2. Composição farmacêutica, de acordo com a reivindicação 1, caracterizada pelo fato de que o teor de cloridrato de prilocaína é de 2% (peso/volume).
3. Composição farmacêutica, de acordo com a reivindicação 1 ou 2, caracterizada pelo fato de apresentar uma densidade relativa à temperatura de 37°C entre 1,0210 e 1,0310.
4. Uso de uma composição conforme definida em qualquer uma das reivindicações 1-3, caracterizado pelo fato de que o dito uso se destina à fabricação de um medicamento para anestesia intratecal.
5. Solução injetável para anestesia intratecal, caracterizada pelo fato de consistir de uma composição conforme definida em qualquer uma das reivindicações 1-3.
6. Solução injetável de acordo com a reivindicação 5, caracterizada pelo fato de que a referida solução injetável está contida em um frasco de vidro transparente ou escuro.
7. Método de obtenção de uma composição farmacêutica, conforme definida em qualquer uma das reivindicações 1-3 caracterizado pelo fato de compreender as seguintes etapas: - misturar água de injeção, cloridrato de prilocaína e glicose anidra nas necessárias quantidades, em uma atmosfera de gás inerte, de modo a proporcionar uma solução medicinal sob gás inerte; - opcionalmente, adicionar NaOH à solução medicinal, de modo a estabilizar o pH entre 5,0 e 6,0; - filtrar a solução medicinal através de um filtro estéril (0,22 μm); - distribuir a solução medicinal filtrada em frascos, sob uma atmosfera de gás inerte; - esterilizar a solução medicinal em frascos lacrados, sob gás inerte e temperatura de >121°C, durante período >15 minutos, de modo a proporcionar uma solução medicinal esterilizada.
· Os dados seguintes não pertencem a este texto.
(** Two ports of one rank share the slot of a line: when both stall a message for
    it, the buffer of the first is forgotten, and waking everything leaves its message
    stalled. *)
Theorem shared_rank_wake_up_lost sys now b1 b2 addr c c1 u c' : b1 ≠ b2 →
  (∀ a vec, (a, vec) ∈ m_waiting_buffers c → Some b1 ∉ vec) →
  stall_and_wait sys now b1 addr c = Ok (tt, c1) →
  (_ ← stall_and_wait sys now b2 addr; wakeUpAllBuffers now) c1 = Ok (u, c') →
  buffers c' !! b1 = buffers c1 !! b1.
Proof.
  intros Hne Hnone (v & s1 & H1 & H2)%prog_bind_Ok (v' & c2 & H3 & H4)%prog_bind_Ok.
  apply stallBuffer_Ok in H1 as (vec & vec' & Hvec & Hr & -> & ->).
  apply on_buffer_Ok in H2 as (b0 & [b' sg] & _ & _ & ->).
  apply prog_bind_Ok in H3 as (v2 & s2 & H5 & H6).
  apply stallBuffer_Ok in H5 as (w & w' & Hw & _ & -> & ->).
  pose proof (on_buffer_waiting _ _ _ _ _ H6) as Hwait. cbn in Hw, Hwait, H6.
  rewrite assoc_find_set_same in Hw. cbn in Hw. subst w. rewrite list_insert_insert_eq, assoc_set_set in Hwait.
  apply (wakeUpAllBuffers_frame _ _ _ _ b1) in H4.
  - rewrite H4, (on_buffer_other _ _ _ _ _ _ H6); done.
  - rewrite Hwait. intros (a & w & Hin & Hw)%elem_of_concat_snd.
    assert (Some b1 ∉ vec) as Hno.
    { subst vec. destruct (assoc_find _ _) as [w0|] eqn:E; cbn.
      - by eapply Hnone, assoc_find_elem.
      - by intros [? _]%elem_of_replicate. }
    apply assoc_set_elem in Hin as [[= -> ->]|Hin].
    + apply list_elem_of_lookup in Hw as [i Hi]. apply list_lookup_insert_Some in Hi.
      destruct Hi as [(_ & [= ->] & _)|(_ & Hi)]; [done|]. by apply Hno, list_elem_of_lookup; exists i.
    + by eapply Hnone.
Qed.

End properties.

(** A record of which lines are blocked, as a set. *)
Inductive block_op : Type :=
  | Block (addr queue : Z)
  | Unblock (addr : Z).

Definition run_block {P} (o : block_op) : prog (t P) unit :=
  match o with Block a q => blockOnQueue a q | Unblock a => unblock a end.

Definition spec_block (s : gset Z) (o : block_op) : gset Z :=
  match o with Block a _ => {[a]} ∪ s | Unblock a => s ∖ {[a]} end.

Lemma run_block_spec {P} (o : block_op) (c : t P) : blocks_ok c →
  ∃ c', run_block o c = Ok (tt, c') ∧ blocks_ok c' ∧
    dom (m_block_map c') = spec_block (dom (m_block_map c)) o.
Proof.
  intros H. destruct o as [a q|a]; cbn [run_block spec_block].
  - eexists. split; [apply blockOnQueue_eq|]. split; cbn; [|by rewrite dom_insert_L].
    split; [intros _; apply insert_non_empty|done].
  - eexists. split; [reflexivity|]. unfold blocks_ok, with_blocks. cbn. split; [|by rewrite dom_delete_L].
    destruct (decide (delete a (m_block_map c) = ∅)) as [E|E]; [by split|]. split; [done|].
    intros _. apply H. intros E'. apply E. by rewrite E', delete_empty.
Qed.

(** After any sequence of [blockOnQueue] and [unblock], a line is blocked exactly
    when its last call blocked it. *)
Theorem blocked_lines_set {P} (ops : list block_op) version ports (bufs : gmap Z (MessageBuffer.t P)) :
  ∃ c, each run_block ops (create version ports bufs) = Ok (tt, c) ∧
    ∀ a, isBlocked c a = bool_decide (a ∈ foldl spec_block ∅ ops).
Proof.
  assert (∀ ops (c : t P), blocks_ok c → ∃ c', each run_block ops c = Ok (tt, c') ∧ blocks_ok c' ∧
    dom (m_block_map c') = foldl spec_block (dom (m_block_map c)) ops) as Hrun.
  { clear. induction ops as [|o ops IH]; intros c Hc; [by exists c|]. cbn [each foldl].
    destruct (run_block_spec o c Hc) as (c1 & H1 & Hok & Hdom).
    rewrite (prog_bind_step _ _ _ _ _ H1). destruct (IH c1 Hok) as (c' & -> & Hok' & Hdom').
    exists c'. split; [done|]. split; [done|]. by rewrite Hdom', Hdom. }
  destruct (Hrun ops (create version ports bufs)) as (c & H & Hok & Hdom); [by split|].
  exists c. split; [done|]. intros a. rewrite isBlocked_spec by done.
  apply bool_decide_ext. rewrite <- elem_of_dom, Hdom. cbn. by rewrite dom_empty_L.
Qed.

(** ** Witnesses *)

(** A buffer with one ready message, a buffer with one message stalled for line 64,
    and controllers over them. *)
Definition full : MessageBuffer.t Z :=
  match MessageBuffer.enqueue demo_sys 0 0 (demo true) (demo_msg 7) 1 false with
  | Ok r => r.1 | Err _ => demo true
  end.
Definition stalled7 : MessageBuffer.t Z := MessageBuffer.with_stall (demo true) [(64, [demo_msg 7])].
Definition demo_ctl : t Z := create 0 2 {[1 := full; 2 := full]}.
Definition waiting_ctl : t Z := with_waiting (create 0 2 {[1 := stalled7]}) [(64, [Some 1; None])].

Lemma wake_all_returns_everything_witness :
  ∃ c' b, wakeUpAllBuffers 3 waiting_ctl = Ok (tt, c') ∧ buffers c' !! 1 = Some b ∧
    contents b ≡ₚ [7] ∧ MessageBuffer.m_stall_msg_map b = [].
Proof.
  destruct (wake_all_returns_everything 3 waiting_ctl) as (c' & H & _ & Hb).
  - intros buf b Hb. change (buffers waiting_ctl) with ({[1 := stalled7]} : gmap Z (MessageBuffer.t Z)) in Hb.
    apply lookup_singleton_Some in Hb as [<- <-]. split_and!; [|done|done].
    split_and!; [apply heap_nil|constructor|done|constructor].
  - cbn. intros buf Hbuf. assert (buf = 1) as -> by set_solver. by eexists.
  - intros buf b a Hb. change (buffers waiting_ctl) with ({[1 := stalled7]} : gmap Z (MessageBuffer.t Z)) in Hb.
    apply lookup_singleton_Some in Hb as [<- <-]. cbn. destruct (decide (a = 64)) as [->|].
    + intros _. eexists. split; [reflexivity|]. set_solver.
    + by intros [? ?].
  - destruct (Hb 1 stalled7) as (b & ? & ? & ?); [reflexivity|]. by exists c', b.
Defined.

Lemma stall_keeps_record_witness : ∃ c', stall_and_wait demo_sys 1 1 64 demo_ctl = Ok (tt, c') ∧
  all_registered c'.
Proof.
  eexists. split; [vm_compute; reflexivity|].
  apply (stall_keeps_record demo_sys 1 1 64 demo_ctl tt); [|by intros ? ? [=]|vm_compute; reflexivity].
  intros buf b a Hb [ms Hms]. exfalso.
  assert (MessageBuffer.m_stall_msg_map b = []) as E.
  { change (buffers demo_ctl) with ({[1 := full; 2 := full]} : gmap Z (MessageBuffer.t Z)) in Hb.
    apply lookup_insert_Some in Hb as [[_ <-]|[_ [_ <-]%lookup_singleton_Some]]; reflexivity. }
  by rewrite E in Hms.
Defined.

Lemma rank_zero_wake_up_lost_witness : ∃ c',
  (_ ← wakeUpBuffers 3 64; wakeUpAllBuffers 3) waiting_ctl = Ok (tt, c') ∧
  buffers c' !! 1 = Some stalled7 ∧ m_waiting_buffers c' = [].
Proof.
  eexists. split; [vm_compute; reflexivity|].
  apply (rank_zero_wake_up_lost 3 64 1 waiting_ctl tt); [reflexivity| |by eexists|vm_compute; reflexivity].
  intros a vec. cbn. intros [= -> _]%list_elem_of_singleton. done.
Defined.

Lemma shared_rank_wake_up_lost_witness : ∃ c1 c' b,
  stall_and_wait demo_sys 1 1 64 demo_ctl = Ok (tt, c1) ∧
  (_ ← stall_and_wait demo_sys 1 2 64; wakeUpAllBuffers 1) c1 = Ok (tt, c') ∧
  buffers c' !! 1 = Some b ∧ MessageBuffer.m_prio_heap b = [] ∧
  Message.payload <$> MessageBuffer.stalled b = [7].
Proof.
  eexists _, _, _. split; [vm_compute; reflexivity|]. split; [vm_compute; reflexivity|].
  split.
  - etransitivity; [eapply (shared_rank_wake_up_lost demo_sys 1 1 2 64 demo_ctl _ tt)|];
      [done|by intros ? ? ?%not_elem_of_nil|vm_compute; reflexivity|vm_compute; reflexivity|].
    vm_compute; reflexivity.
  - split; vm_compute; reflexivity.
Defined.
8. Método, de acordo com a reivindicação 7, caracterizado pelo fato de que a solução medicinal obtida após a última etapa é submetida a um segundo ciclo de esterilização, sob temperatura de >121°C, durante período >15 minutos.
9. Método, de acordo com a reivindicação 7 ou 8, caracterizado pelo fato de que a distribuição se faz em frascos de 5 mL.
10. Método, de acordo com a reivindicação 7 ou 8, caracterizado pelo fato de que os frascos obtidos na última etapa são esterilizados a vapor.
11. Método, de acordo com a reivindicação 10, caracterizado pelo fato de que os frascos são de vidro escuro para proteger o conteúdo contra a luz ou são de vidro transparente.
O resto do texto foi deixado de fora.